# ASSIGNED TASK
Having read the entries, repeat all of them exactly.

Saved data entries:
(* ===== verification/Management.v ===== *)
(** * The management tools (proxy/management.rs)

    The [hub__] tools of the base endpoint, as handlers over the hub's state: the
    caller's own servers, groups, tokens and credentials, and for administrators
    the accounts and invites.  Ids, codes and nonces a handler draws are given. *)

From S2P Require Import Prelude Strs Trim Schema External Fixtures Json Users Invites Sessions.
From S2P Require Import Tokens Access Groups GitCreds Config Instances InstanceText OauthStore.
From S2P Require Import Status AuditLog ToolTable Sandbox Backend Gitsrc Pool Hub Server.
Open Scope string_scope.
Open Scope hub_scope.

(** ** Account operations shared with the web pages (web.rs) *)
Module accounts.
Import hub.

Definition deactivate_user (uid : string) : M Hub anyhow unit :=
  on_db (users.set_disabled uid true ;;;
         session.delete_all_for_user uid ;;;
         store.revoke_all_user_tokens uid ;;;
         (let* _ := tokens.revoke_all_for_user uid in ret tt)).
Definition purge_user (env_dir uid : string) : M Hub anyhow unit :=
  let* insts := read (instances.list_for_user uid) in
  for_each (λ inst, let iid := inst.(instances.id) in
    on_files (gitsrc.remove_env env_dir iid ;;; backend.remove_home env_dir iid) ;;;
    on_status (status.remove iid)) insts ;;;
  on_db (users.delete uid).
End accounts.

Module management.
Import hub rmcp.
Export tool_table.
Import (notations) json.

Abbreviation McpError := server.McpError.
Abbreviation T A := (M Hub McpError A).
Abbreviation ServerDef := Schema.ServerDef.

Definition invalid_params {A} (m : string) : T A := fail (server.invalid_params m).
Definition invalid_request {A} (m : string) : T A := fail (server.invalid_request m).
Definition internal (e : anyhow) : McpError := server.internal_error (to_string e).
Definition bad_request (e : anyhow) : McpError := server.invalid_params (to_string e).
Definition db_internal {A} (m : M Db anyhow A) : T A := map_err internal (on_db m).
Definition db_bad_request {A} (m : M Db anyhow A) : T A := map_err bad_request (on_db m).

(** ** Arguments *)
Definition str_arg (args : json.JsonObject) (key : string) : option string :=
  v ← json.get args key; json.as_str v.
Definition opt_str (args : json.JsonObject) (key : string) : option string :=
  s ← str_arg args key; if is_empty s then None else Some s.
Definition req_str (args : json.JsonObject) (key : string) : T string :=
  ok_or (opt_str args key) (server.invalid_params ("'" +:+ key +:+ "' is required")).
Definition opt_secs (args : json.JsonObject) (key : string) : T (option Z) :=
  match json.get args key with
  | None | Some json.Null => ret None
  | Some v =>
      let* n := ok_or (json.as_u64 v) (server.invalid_params
        ("'" +:+ key +:+ "' must be a whole number of seconds (0 = no limit)")) in
      ret (Some n)
  end.
Definition require_admin (admin : bool) : T unit :=
  refuse_if (negb admin) (server.invalid_request "this tool requires administrator privileges").
Definition require_client (client_id : option string) : T string :=
  ok_or (c ← client_id; if is_empty c then None else Some c)
    (server.invalid_request "this tool is only available to OAuth-authenticated MCP clients, not personal access tokens").
Definition find_instance (uid ns : string) : T instances.Instance :=
  let* l := read (instances.list_for_user uid) in
  ok_or (List.find (λ i, eqs i.(instances.namespace) ns) l)
    (server.invalid_params ("no server with namespace '" +:+ ns +:+ "'")).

# ANSWER TO THE PROBLEM
(* ===== verification/Management.v ===== *)
(** * The management tools (proxy/management.rs)

    The [hub__] tools of the base endpoint, as handlers over the hub's state: the
    caller's own servers, groups, tokens and credentials, and for administrators
    the accounts and invites.  Ids, codes and nonces a handler draws are given. *)

From S2P Require Import Prelude Strs Trim Schema External Fixtures Json Users Invites Sessions.
From S2P Require Import Tokens Access Groups GitCreds Config Instances InstanceText OauthStore.
From S2P Require Import Status AuditLog ToolTable Sandbox Backend Gitsrc Pool Hub Server.
Open Scope string_scope.
Open Scope hub_scope.

(** ** Account operations shared with the web pages (web.rs) *)
Module accounts.
Import hub.

Definition deactivate_user (uid : string) : M Hub anyhow unit :=
  on_db (users.set_disabled uid true ;;;
         session.delete_all_for_user uid ;;;
         store.revoke_all_user_tokens uid ;;;
         (let* _ := tokens.revoke_all_for_user uid in ret tt)).
Definition purge_user (env_dir uid : string) : M Hub anyhow unit :=
  let* insts := read (instances.list_for_user uid) in
  for_each (λ inst, let iid := inst.(instances.id) in
    on_files (gitsrc.remove_env env_dir iid ;;; backend.remove_home env_dir iid) ;;;
    on_status (status.remove iid)) insts ;;;
  on_db (users.delete uid).
End accounts.

Module management.
Import hub rmcp.
Export tool_table.
Import (notations) json.

Abbreviation McpError := server.McpError.
Abbreviation T A := (M Hub McpError A).
Abbreviation ServerDef := Schema.ServerDef.

Definition invalid_params {A} (m : string) : T A := fail (server.invalid_params m).
Definition invalid_request {A} (m : string) : T A := fail (server.invalid_request m).
Definition internal (e : anyhow) : McpError := server.internal_error (to_string e).
Definition bad_request (e : anyhow) : McpError := server.invalid_params (to_string e).
Definition db_internal {A} (m : M Db anyhow A) : T A := map_err internal (on_db m).
Definition db_bad_request {A} (m : M Db anyhow A) : T A := map_err bad_request (on_db m).

(** ** Arguments *)
Definition str_arg (args : json.JsonObject) (key : string) : option string :=
  v ← json.get args key; json.as_str v.
Definition opt_str (args : json.JsonObject) (key : string) : option string :=
  s ← str_arg args key; if is_empty s then None else Some s.
Definition req_str (args : json.JsonObject) (key : string) : T string :=
  ok_or (opt_str args key) (server.invalid_params ("'" +:+ key +:+ "' is required")).
Definition opt_secs (args : json.JsonObject) (key : string) : T (option Z) :=
  match json.get args key with
  | None | Some json.Null => ret None
  | Some v =>
      let* n := ok_or (json.as_u64 v) (server.invalid_params
        ("'" +:+ key +:+ "' must be a whole number of seconds (0 = no limit)")) in
      ret (Some n)
  end.
Definition require_admin (admin : bool) : T unit :=
  refuse_if (negb admin) (server.invalid_request "this tool requires administrator privileges").
Definition require_client (client_id : option string) : T string :=
  ok_or (c ← client_id; if is_empty c then None else Some c)
    (server.invalid_request "this tool is only available to OAuth-authenticated MCP clients, not personal access tokens").
Definition find_instance (uid ns : string) : T instances.Instance :=
  let* l := read (instances.list_for_user uid) in
  ok_or (List.find (λ i, eqs i.(instances.namespace) ns) l)
    (server.invalid_params ("no server with namespace '" +:+ ns +:+ "'")).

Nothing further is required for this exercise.